As a further achievement of PaNOSC, a community metadata standard for PaN sources (NeXus/HDF5) is in the process of being adopted to make data interoperable and reusable. Electronic logbooks have been developed at a number of RIs to capture what happens during experiments and keep track of instrument settings for future usage. Some facilities such as the ESRF already generate DOIs for each experiment, allowing one or more datasets to be cited in publications. In the future, experimental DOIs will be provided by each PaN facility either automatically or by request. To further lower the barriers to reuse of open data, users should be enabled to explore data through their web browser after identifying a dataset of interest. To this aim, PaNOSC has provided a remote access viewer infrastructure to enable and contain FAIR data services for users of the PaN community, and later on for scientists from across domain borders, through the EOSC, at individual experiments. This has been achieved by developing and making available two types of data analysis services: remote desktops for graphical software use and Jupyter Notebooks (https://jupyter.org/) for recording data analysis routines. These applications run on virtual machines and can be accessed remotely via the open-source data analysis online portal. For example, the VISA (Virtual Infrastructure for Scientific Analysis) platform, (https://bit.ly/VISA-video), as part of the Virtual Neutron and X-ray Laboratory (ViNYL), offers remote control, simulation services of pilot experiments, experimental setups and data analysis procedures. In fact, VISA is a new way for academic and industrial researchers to access data and access advanced analysis tools from anywhere.

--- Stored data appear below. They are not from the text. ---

(* ===== verification/Staking.v ===== *)
(** * Staking and unstaking

    [stake] and [unstake] of pallets/pallet-ghost-consensus/src/lib.rs: every
    outcome with its effect on the stakes and on the balances, the rollback of
    the storage layer, and the round trip. *)

From S2P Require Import Prelude RustInt Scale Types Interfaces Reference Difficulty Entropy.
From S2P Require Import Pow Selection Rewards Pallet Runtime Calls.
Local Open Scope Z_scope.
Local Open Scope ghost_scope.

Section Staking.
Context `{!Build, !ScalePrims, !Hashing, !Pqc, !Config}.
Context {AccountId : Type} `{Countable AccountId}.
Context `{!Frame AccountId, !FrameOk AccountId, !Currency AccountId, !CurrencyOk AccountId}.
Implicit Types (s : State AccountId) (o : OriginFor) (a : AccountId).

(** ** Transfers to and from the escrow account *)

(** The effect of a transfer that keeps its sender alive. *)
Record moved (from to : AccountId) (v : Z) (b b' : Balances) : Prop := {
  moved_from : free_balance from b' = free_balance from b - v;
  moved_to : free_balance to b' = free_balance to b + v;
  moved_other a : a ≠ from → a ≠ to → free_balance a b' = free_balance a b;
}.

Lemma keep_alive_moves from to v b b' :
  from ≠ to → transfer from to v KeepAlive b = inr b' → moved from to v b b'.
Proof.
  intros Hne Ht. split.
  - destruct (transfer_from _ _ _ _ _ _ Ht Hne) as [_ [?|[? _]]]; done.
  - by eapply transfer_to.
  - intros a Hf Hto. by eapply transfer_other.
Qed.

(** A transfer that leaves the sender at least the existential deposit, or
    nothing, moves exactly the amount. *)
Lemma allow_death_moves from to v b b' :
  from ≠ to → transfer from to v AllowDeath b = inr b' →
  existential_deposit ≤ free_balance from b - v ∨ free_balance from b = v →
  moved from to v b b'.
Proof.
  intros Hne Ht Hed. split.
  - destruct (transfer_from _ _ _ _ _ _ Ht Hne) as [_ [?|(_ & ? & ?)]]; lia.
  - by eapply transfer_to.
  - intros a Hf Hto. by eapply transfer_other.
Qed.

Definition unchanged_but_stakes s s' : Prop :=
  s' = set_balances (balances s') (set_ValidatorStakes (ValidatorStakes s') s).
End Staking.

(** ** Properties *)

Section Properties.
Context `{!Build, !ScalePrims, !Hashing, !Pqc, !Config}.
Context {AccountId : Type} `{Countable AccountId}.
Context `{!Frame AccountId, !FrameOk AccountId, !Currency AccountId, !CurrencyOk AccountId}.
Implicit Types (s : State AccountId) (o : OriginFor) (a : AccountId).

(** C15. Every outcome of [stake].  A success moves exactly the amount, at least
    the minimum stake, from the signer to the escrow account and adds it to the
    signer's stake (when the sum fits); every error leaves the state as it was
    and names its cause; a panic is an overflow of the stake in a build with
    overflow checks. *)
Theorem stake_outcome o amount s :
  (∀ a, ensure_signed_origin o = Some a → a ≠ account_id) →
  match dispatch o (Call_stake amount) s with
  | (Ok _, s') =>
      ∃ staker, ensure_signed_origin o = Some staker ∧ T_MinStake ≤ amount ∧
        moved staker account_id amount (balances s) (balances s') ∧
        unchanged_but_stakes s s' ∧
        (∀ a, a ≠ staker → ValidatorStakes s' !! a = ValidatorStakes s !! a) ∧
        (in_uint U128 (stake_of staker s + amount) →
           ValidatorStakes s' !! staker = Some (stake_of staker s + amount))
  | (Err e, s') => s' = s ∧
      match ensure_signed_origin o with
      | None => e = BadOrigin
      | Some staker =>
          if decide (amount < T_MinStake) then e = Module InsufficientStake
          else ∃ ce, transfer staker account_id amount KeepAlive (balances s) = inl ce ∧
                     e = CurrencyError ce
      end
  | (Panicked, _) => overflow_checks = true ∧ ∃ staker,
      ensure_signed_origin o = Some staker ∧ ¬ in_uint U128 (stake_of staker s + amount)
  end.
Proof.
  intros Hesc. pose proof (dispatch_outcome o (Call_stake amount) s) as Hd. simpl in Hd.
  destruct (Pallet.stake o amount s) as [[u|e|] s1] eqn:Hrun.
  - rewrite Hd. apply stake_ok in Hrun as (staker & b & n & Ho & Hm & Ht & Ha & -> & _).
    exists staker. cbn. split_and!; [done|done|by apply keep_alive_moves; [apply Hesc|]|done|..].
    + intros a Hne. by rewrite lookup_insert_ne.
    + intros Hin. rewrite lookup_insert_eq. rewrite add_fits in Ha by done. congruence.
  - rewrite Hd. split; [done|]. revert Hrun. unfold Pallet.stake, ensure_signed.
    destruct (ensure_signed_origin o) as [staker|]; run; [|by intros [= <- _]].
    destruct (Z.leb_spec T_MinStake amount); run;
      [rewrite decide_False by lia|rewrite decide_True by lia; by intros [= <- _]].
    destruct (transfer staker account_id amount KeepAlive (balances s)) as [ce|b] eqn:Ht.
    + rewrite (bind_err _ _ _ _ _ (transfer_balance_inl _ _ _ _ _ _ Ht)).
      intros [= <- _]. eauto.
    + rewrite (bind_run _ _ _ _ _ (transfer_balance_inr _ _ _ _ _ _ Ht)). run.
      by destruct (add _ _ _).
  - destruct (dispatch o (Call_stake amount) s) as [r s2]. simpl in Hd. subst r.
    revert Hrun. unfold Pallet.stake, ensure_signed.
    destruct (ensure_signed_origin o) as [staker|]; run; [|done].
    destruct (T_MinStake <=? amount); run; [|done].
    destruct (transfer staker account_id amount KeepAlive (balances s)) as [ce|b] eqn:Ht;
      [by rewrite (bind_err _ _ _ _ _ (transfer_balance_inl _ _ _ _ _ _ Ht))|].
    rewrite (bind_run _ _ _ _ _ (transfer_balance_inr _ _ _ _ _ _ Ht)). run.
    cbn. unfold stake_of, add, arith.
    case_bool_decide as Hin; [done|]. destruct overflow_checks; [|done]. eauto.
Qed.

(** C16. Every outcome of [unstake].  It never panics; a success lowers the signer's
    stake by the amount and pays exactly the amount to the signer, the escrow
    account losing that much, or all it has when it falls below the existential
    deposit; every error leaves the state as it was and names its cause. *)
Theorem unstake_outcome o amount s :
  (∀ a, ensure_signed_origin o = Some a → a ≠ account_id) → stakes_wf s → 0 ≤ amount →
  match dispatch o (Call_unstake amount) s with
  | (Ok _, s') =>
      ∃ staker current, ensure_signed_origin o = Some staker ∧
        ValidatorStakes s !! staker = Some current ∧ amount ≤ current ∧
        ValidatorStakes s' = <[staker := current - amount]> (ValidatorStakes s) ∧
        free_balance staker (balances s') = free_balance staker (balances s) + amount ∧
        (let rest := free_balance account_id (balances s) - amount in
         free_balance account_id (balances s') = rest ∨
         rest < existential_deposit ∧ free_balance account_id (balances s') = 0) ∧
        (∀ a, a ≠ staker → a ≠ account_id →
           free_balance a (balances s') = free_balance a (balances s)) ∧
        unchanged_but_stakes s s'
  | (Err e, s') => s' = s ∧
      match ensure_signed_origin o with
      | None => e = BadOrigin
      | Some staker =>
          match ValidatorStakes s !! staker with
          | None => e = Module NotAValidator
          | Some current =>
              if decide (current < amount) then e = Module InsufficientStake
              else ∃ ce, transfer account_id staker amount AllowDeath (balances s) = inl ce ∧
                         e = CurrencyError ce
          end
      end
  | (Panicked, _) => False
  end.
Proof.
  intros Hesc Hwf Hamount.
  pose proof (dispatch_outcome o (Call_unstake amount) s) as Hd. simpl in Hd.
  destruct (unstake o amount s) as [[u|e|] s1] eqn:Hrun.
  - rewrite Hd. apply unstake_ok in Hrun as (staker & b & c & n & Ho & Hc & Hm & Hn & Ht & -> & _).
    pose proof (Hwf _ _ Hc) as [? ?]. rewrite sub_fits in Hn by (unfold in_uint; lia).
    assert (Hne : account_id ≠ staker) by (symmetry; by apply Hesc).
    exists staker, c. cbn. split_and!; [done|done|done|congruence|by eapply transfer_to|..].
    + destruct (transfer_from _ _ _ _ _ _ Ht Hne) as [_ [?|(_ & ? & ?)]]; auto.
    + intros a H1a H2a. by eapply transfer_other.
    + done.
  - rewrite Hd. split; [done|]. revert Hrun. unfold unstake, ensure_signed.
    destruct (ensure_signed_origin o) as [staker|]; run; [|by intros [= <- _]].
    destruct (ValidatorStakes s !! staker) as [c|] eqn:Hc; run; [|by intros [= <- _]].
    pose proof (Hwf _ _ Hc) as [? ?].
    destruct (Z.leb_spec amount c); run;
      [rewrite decide_False by lia|rewrite decide_True by lia; by intros [= <- _]].
    rewrite sub_fits by (unfold in_uint; lia). run. unfold transfer_balance. cbn.
    destruct (transfer account_id staker amount AllowDeath (balances s)) as [ce|b]; [|done].
    intros [= <- _]. eauto.
  - revert Hrun. unfold unstake, ensure_signed.
    destruct (ensure_signed_origin o) as [staker|]; run; [|done].
    destruct (ValidatorStakes s !! staker) as [c|] eqn:Hc; run; [|done].
    pose proof (Hwf _ _ Hc) as [? ?]. destruct (Z.leb_spec amount c); run; [|done].
    rewrite sub_fits by (unfold in_uint; lia). run. unfold transfer_balance. cbn.
    by destruct (transfer _ _ _ _ _).
Qed.

(** [unstake] writes the lower stake before it asks for the transfer; when the
    transfer fails the storage layer restores the stake, so nobody can lose
    stake to a failed payment. *)
Theorem unstake_rolls_back o staker current amount ce s :
  ensure_signed_origin o = Some staker → ValidatorStakes s !! staker = Some current →
  0 ≤ amount ≤ current → in_uint U128 current →
  transfer account_id staker amount AllowDeath (balances s) = inl ce →
  (∃ s1, call_body o (Call_unstake amount) s = (Err (CurrencyError ce), s1) ∧
         ValidatorStakes s1 !! staker = Some (current - amount)) ∧
  dispatch o (Call_unstake amount) s = (Err (CurrencyError ce), s).
Proof.
  intros Ho Hc Ham [? ?] Ht.
  assert (Hbody : call_body o (Call_unstake amount) s =
    (Err (CurrencyError ce),
     set_ValidatorStakes (<[staker := current - amount]> (ValidatorStakes s)) s)).
  { simpl. unfold unstake, ensure_signed. rewrite Ho. run. rewrite Hc. run.
    rewrite (proj2 (Z.leb_le _ _)) by lia. run. rewrite sub_fits by (unfold in_uint; lia).
    run. by apply transfer_balance_inl. }
  split; [eexists; split; [exact Hbody|]; by apply lookup_insert_eq|].
  pose proof (dispatch_outcome o (Call_unstake amount) s) as Hd. by rewrite Hbody in Hd.
Qed.

(** C17. Staking an amount and unstaking it again restores every stake and every
    free balance, unless the escrow account held dust before. *)
Theorem stake_unstake_roundtrip o staker amount s s1 s2 u1 u2 :
  ensure_signed_origin o = Some staker → staker ≠ account_id → stakes_wf s → 0 ≤ amount →
  stake_of staker s + amount < 2 ^ 128 →
  existential_deposit ≤ free_balance account_id (balances s) ∨
    free_balance account_id (balances s) = 0 →
  dispatch o (Call_stake amount) s = (Ok u1, s1) →
  dispatch o (Call_unstake amount) s1 = (Ok u2, s2) →
  (∀ a, stake_of a s2 = stake_of a s) ∧
  (∀ a, free_balance a (balances s2) = free_balance a (balances s)).
Proof.
  intros Ho Hne Hwf Ham Hfit Hed Hr1%dispatch_ok Hr2%dispatch_ok. simpl in *.
  apply stake_ok in Hr1 as (x & b1 & n1 & Hx & _ & Ht1 & Ha & -> & _).
  apply unstake_ok in Hr2 as (y & b2 & c & n2 & Hy & Hc & _ & Hn2 & Ht2 & -> & _).
  assert (x = staker) as -> by congruence. assert (y = staker) as -> by congruence.
  cbn in *. rewrite lookup_insert_eq in Hc. injection Hc as <-.
  assert (Hst : in_uint U128 (stake_of staker s)).
  { unfold stake_of. destruct (ValidatorStakes s !! staker) as [st|] eqn:E; [by eapply Hwf|].
    by vm_compute. }
  destruct Hst as [? ?]. rewrite add_fits in Ha by (unfold in_uint; lia). injection Ha as <-.
  rewrite sub_fits in Hn2 by (unfold in_uint; lia). injection Hn2 as <-.
  pose proof (keep_alive_moves _ _ _ _ _ Hne Ht1) as [Hf1 Hto1 Hoth1].
  pose proof (allow_death_moves _ _ _ _ _ (not_eq_sym Hne) Ht2) as Hmv.
  destruct Hmv as [Hf2 Hto2 Hoth2]; [lia|]. split.
  - intros a. unfold stake_of; cbn. destruct (decide (a = staker)) as [->|Hna].
    + rewrite lookup_insert_eq. cbn. fold (stake_of staker s). lia.
    + by rewrite !lookup_insert_ne.
  - intros a. destruct (decide (a = staker)) as [->|Hna]; [lia|].
    destruct (decide (a = account_id)) as [->|Hnb]; [lia|].
    by rewrite Hoth2, Hoth1.
Qed.
End Properties.

(** ** Evaluation *)

#[local] Existing Instance release_build.
#[local] Existing Instance runtime_config.
#[local] Instance sample_currency : Currency AccountId := ref_currency EXISTENTIAL_DEPOSIT.
#[local] Instance sample_currency_ok : CurrencyOk AccountId :=
  ref_currency_ok EXISTENTIAL_DEPOSIT ltac:(by vm_compute).

(** Two accounts with three tokens each; account 2 has staked one more, which
    the escrow account holds. *)
Definition escrow : AccountId := account_id.
Definition funded_state : State AccountId :=
  set_ValidatorStakes (<[2 := UNIT]> ∅)
    (genesis_state (Ledger (<[1 := 3 * UNIT]> (<[2 := 3 * UNIT]> (<[escrow := UNIT]> ∅)))
                      (7 * UNIT))).

Lemma funded_state_wf : stakes_wf funded_state.
Proof.
  intros v st Hst. unfold funded_state in Hst; cbn in Hst.
  rewrite lookup_insert in Hst. case_decide; simplify_eq; by vm_compute.
Qed.

Definition staked_state : State AccountId :=
  (dispatch (signed 1) (Call_stake UNIT) funded_state).2.
Definition unstaked_state : State AccountId :=
  (dispatch (signed 1) (Call_unstake UNIT) staked_state).2.

Lemma staked_state_run :
  dispatch (signed 1) (Call_stake UNIT) funded_state = (Ok tt, staked_state).
Proof. apply run_ok. by vm_compute. Defined.
Lemma unstaked_state_run :
  dispatch (signed 1) (Call_unstake UNIT) staked_state = (Ok tt, unstaked_state).
Proof. apply run_ok. by vm_compute. Defined.

Lemma stake_outcome_witness : moved 1 escrow UNIT (balances funded_state) (balances staked_state).
Proof.
  pose proof (stake_outcome (signed 1) UNIT funded_state
                ltac:(intros a [= <-]; by vm_compute)) as Hout.
  rewrite staked_state_run in Hout. destruct Hout as (staker & Ho & _ & Hm & _).
  injection Ho as ->. exact Hm.
Defined.

Lemma unstake_outcome_witness :
  let s' := (dispatch (signed 2) (Call_unstake (UNIT / 2)) funded_state).2 in
  free_balance 2 (balances s') = free_balance 2 (balances funded_state) + UNIT / 2.
Proof.
  intros s'.
  pose proof (unstake_outcome (signed 2) (UNIT / 2) funded_state
                ltac:(intros a [= <-]; by vm_compute) funded_state_wf
                ltac:(by vm_compute)) as Hout.
  rewrite (run_ok (dispatch (signed 2) (Call_unstake (UNIT / 2)) funded_state)) in Hout
    by (by vm_compute).
  destruct Hout as (staker & c & Ho & _ & _ & _ & Hf & _). injection Ho as <-. exact Hf.
Defined.

(** The stake is recorded but the escrow account is empty. *)
Definition unbacked_state : State AccountId :=
  set_balances (Ledger (<[1 := 3 * UNIT]> ∅) (3 * UNIT)) funded_state.

Definition transfer_failure : @BalancesError AccountId sample_currency := tt.

Lemma unstake_rolls_back_witness :
  dispatch (signed 2) (Call_unstake UNIT) unbacked_state
    = (Err (CurrencyError transfer_failure), unbacked_state).
Proof.
  apply (unstake_rolls_back (signed 2) 2 UNIT UNIT transfer_failure unbacked_state);
    [by vm_compute|by vm_compute|by vm_compute|by vm_compute|].
  unfold transfer_failure. vm_compute. reflexivity.
Defined.

Lemma stake_unstake_roundtrip_witness :
  (∀ a, stake_of a unstaked_state = stake_of a funded_state) ∧
  (∀ a, free_balance a (balances unstaked_state) = free_balance a (balances funded_state)).
Proof.
  apply (stake_unstake_roundtrip (signed 1) 1 UNIT funded_state staked_state unstaked_state tt tt);
    [done|by vm_compute|exact funded_state_wf|by vm_compute|by vm_compute|left; by vm_compute
    |exact staked_state_run|exact unstaked_state_run].
Defined.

Finally, PaNOSC and ExPaNDS have developed an e-learning platform, (https://e-learning.pan-training.eu), hosting free education and training for scientists and students, with online interactive courses on both the theory of PaN science and how to use Python code or software for data reduction and modelling. Moreover, a training catalogue for PaN science allows browsing instructional material and resources from institutes around Europe.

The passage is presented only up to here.